Thoughts on Mass Shootings and Mental Health

I don’t normally get political, but I don’t think this is a completely political issue, though I am certain people have already made it that way.

What happened in Orlando this weekend is deplorable. I don’t have to agree with every LGBT issue in politics in order to believe that killing is wrong. It is not a solution to what someone may see as a problem. Even the greatest Bible beater out there must agree that there is a commandment that says, “Thou shalt not kill.” I am not of a particular religious persuasion, but I do still have morals, and my moral compass says that killing is not a solution. It is not anyone’s right to take a human life for any reason other than self-defense, and I seriously don’t believe those people in the nightclub were attacking the lone gunman.

That being said, I do believe that people who take other lives in these mass shootings are not alright. I don’t know anything about the lone shooter at this point, but I believe there is an untreated, or perhaps mistreated or misdiagnosed mental illness in the brains of people who complete these sorts of crimes. The Aurora shooter was seeking on campus treatment before he went on his rampage. The Sandy Hook shooter also had a history of mental problems, as did the Columbine shooters. Even if someone seeks treatment, they unfortunately don’t feel comfortable disclosing everything to their care provider. I’ve seen this with suicidal friends. I had a friend die from depression and no one was aware of how dark his days had gotten, not even his health care providers. However, for someone to build up that much hatred towards their fellow man tells me something happened to them that wasn’t normal. Not everyone subscribes to this theory of mine, including my husband, but I can’t help but wonder how many people in our jail system need a hospital, not a prison.

I wish I knew what to do about it. I wish I knew how to heal the hurt of families everywhere who have lost someone to a mass shooting, those who been injured in a mass shooting, or anyone who has otherwise been traumatized by one. I wish I knew how to stop the shooters, to tell them this hate they hold inside is not healthy. I wish I knew how to prevent them from getting the weapons and plotting the demise of many.

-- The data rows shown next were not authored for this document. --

(** * PageRank: a shallow embedding of [pagerank.py]

    The ranking core of the program is embedded here: [transition_model],
    [sample_pagerank] and [iterate_pagerank].

    Conventions of the embedding.
    - Python floats are idealised as exact rationals ([Qc], the canonical
      rationals, so that equal numbers are Leibniz-equal).  Every statement
      below is about exact arithmetic; rounding is out of scope.
    - A Python [dict] is an insertion-ordered association list with pairwise
      distinct keys; a Python [set] of pages is a [gset].
    - Exceptions are the [Raise] branch of [result]; the unbounded
      [while True] loop takes fuel and answers [None] when it runs out.
    - The module-level random generator is an explicit stream of variates,
      threaded through the sampler.

    The rest of the program, [crawl] and [main], is embedded after the
    core.  What they take from outside the program is a parameter: the
    directory as [os.listdir] and [open] show it, the regular expression
    search of [re.findall], and the format [:.4f] of a float. *)

From Stdlib Require Import QArith Qcanon Qcabs Qround.
From stdpp Require Import base numbers list strings gmap sorting.

(** ** Python run-time values *)

Inductive exn : Type :=
  | KeyError
  | IndexError
  | ZeroDivisionError
  | ValueError.

Inductive result (A : Type) : Type :=
  | Ok (a : A)
  | Raise (e : exn).
Arguments Ok {A} a.
Arguments Raise {A} e.

Definition result_bind {A B} (m : result A) (f : A → result B) : result B :=
  match m with
  | Ok a => f a
  | Raise e => Raise e
  end.

Notation "'let*' x := m 'in' k" := (result_bind m (λ x, k))
  (at level 10, x pattern, m at level 100, k at level 200).

(** [for x in xs: acc = body(acc, x)], where the body may raise. *)
Fixpoint for_each {A S} (body : S → A → result S) (xs : list A) (acc : S)
  : result S :=
  match xs with
  | [] => Ok acc
  | x :: xs' => let* acc' := body acc x in for_each body xs' acc'
  end.

Abbreviation page := string.

Definition Qc_of_nat (n : nat) : Qc := Qc_of_Z (Z.of_nat n).

(** [x / y] on numbers: true division, raising on a zero divisor. *)
Definition truediv (x y : Qc) : result Qc :=
  if decide (y = 0%Qc) then Raise ZeroDivisionError else Ok (x / y)%Qc.

(** ** Dictionaries *)

Module Dict.

Definition t (V : Type) : Type := list (page * V).

Definition keys {V} (d : t V) : list page := d.*1.
Definition values {V} (d : t V) : list V := d.*2.
Definition len {V} (d : t V) : nat := length d.

Fixpoint get {V} (d : t V) (k : page) : option V :=
  match d with
  | [] => None
  | (k', v) :: d' => if decide (k' = k) then Some v else get d' k
  end.

(** [d[k]] *)
Definition getitem {V} (d : t V) (k : page) : result V :=
  match get d k with
  | Some v => Ok v
  | None => Raise KeyError
  end.

(** [d[k] = v]: overwrite in place, or append a new key at the end. *)
Fixpoint setitem {V} (d : t V) (k : page) (v : V) : t V :=
  match d with
  | [] => [(k, v)]
  | (k', v') :: d' =>
      if decide (k' = k) then (k, v) :: d' else (k', v') :: setitem d' k v
  end.

(** What the type [dict] guarantees and an association list does not. *)
Definition wf {V} (d : t V) : Prop := NoDup (keys d).

End Dict.

Abbreviation corpus_t := (Dict.t (gset page)).

(** ** [transition_model]

    [corpus[page]] is read once into [links]; the test
    [key not in corpus[page]] of the loop reads the same set again and is
    written with [links]. *)

Definition transition_model (corpus : corpus_t) (p : page) (damping_factor : Qc)
  : result (Dict.t Qc) :=
  let prob_distribution : Dict.t Qc := [] in
  let* links := Dict.getitem corpus p in
  let* split_prob :=
    truediv (1 - damping_factor) (Qc_of_nat (length (Dict.keys corpus))) in
  let* equal_prob := truediv 1 (Qc_of_nat (length (Dict.keys corpus))) in
  if decide (links ≠ ∅) then
    let* damping_prob := truediv damping_factor (Qc_of_nat (size links)) in
    Ok (foldl (λ pd key,
                 if decide (key ∉ links)
                 then Dict.setitem pd key split_prob
                 else Dict.setitem pd key (damping_prob + split_prob)%Qc)
              prob_distribution (Dict.keys corpus))
  else
    Ok (foldl (λ pd key, Dict.setitem pd key equal_prob)
              prob_distribution (Dict.keys corpus)).

(** ** The [random] module

    The generator is the stream of the variates that successive calls of
    [random()] return, each meant to lie in [0, 1).  The two library
    functions the sampler calls are modelled after CPython: [choice] indexes
    the sequence with a number below its length, and [choices] bisects the
    running totals of the weights at [random() * total]. *)

Module Random.

Definition rng : Type := nat → Qc.

Definition random (g : rng) : Qc * rng := (g 0%nat, λ i, g (S i)).

(** [_randbelow(n)], idealised: the variate scaled to [0, n). *)
Definition randbelow (n : nat) (g : rng) : nat * rng :=
  let '(u, g') := random g in
  ((Z.to_nat (Qfloor (u * Qc_of_nat n)%Qc) `mod` n)%nat, g').

(** [random.choice(seq)] *)
Definition choice {A} (seq : list A) (g : rng) : result (A * rng) :=
  if decide (length seq = 0%nat) then Raise IndexError
  else
    let '(i, g') := randbelow (length seq) g in
    match seq !! i with
    | Some x => Ok (x, g')
    | None => Raise IndexError
    end.

(** [itertools.accumulate(weights)]: running totals, left to right, the
    first of them the first weight itself. *)
Fixpoint accumulate_from (total : Qc) (weights : list Qc) : list Qc :=
  match weights with
  | [] => []
  | w :: ws => (total + w)%Qc :: accumulate_from (total + w)%Qc ws
  end.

There are people in power who can try to solve some of these issues if they weren’t so concerned about the NRA and other groups not backing them in the next election. They are more worried about their political positions than the people they serve. The people are ready for change, but the government is not. Several polls have shown that. But I don’t want to attack our government at this time.

This is a time when, if you pray, you should pray for peaceful solutions, for better mental healthcare for all who need it, for divine intervention, for individuals to look at themselves and figure out how they can work to make change for the better. As Ghandi said, “Be the change that you wish to see in the world.” I try to live by those words, even when it is difficult, even when I want to be right and want the other person to be wrong. I always try to recall these words.

You may be wondering, “What can I do?” Volunteer! Volunteer with a boys and girls club and be a positive influence on youth. Seek out your local National Alliance on Mental Health chapter or the National Institute of Mental Health and learn more about mental illness. Feed the hungry. Show kindness to all. Smile when you are in public. A smile can change a life. Make eye contact when able. Show your joy in any way you see fit. But help others. You never know–someone you help might have had the potential to harm others, and maybe your influence changed their day. We don’t know how we affect others, but little things make a big difference.

I have a mental illness. I do not want people to be afraid of me. I am treated. I am happy. But others aren’t as fortunate as I am, and they are angry and sad and anxious. This is why we must make mental health available to everyone. I have a friend who has no insurance and no job. He can’t get medications or treatment for his depression and anxiety. I worry about him daily. The treatment center he used to go to provides treatment on a sliding scale, but they told him he had to have an income to get treatment. I am not sure if he qualifies for disability, and I don’t know if he has the energy to fight 3 rejections before being accepted as most people have to. It is a rough road for him and I help him as much as I can. I wish I could pay for his medical care. I wish I could help him get his medicines, but there are limits to what my income can do. These are some of the issues people with mental illness face on a daily basis.

I implore all of you to grieve for Orlando, and look within your hearts to see what you can do to be the change you want to see in the world. We all have different talents and abilities. What are yours?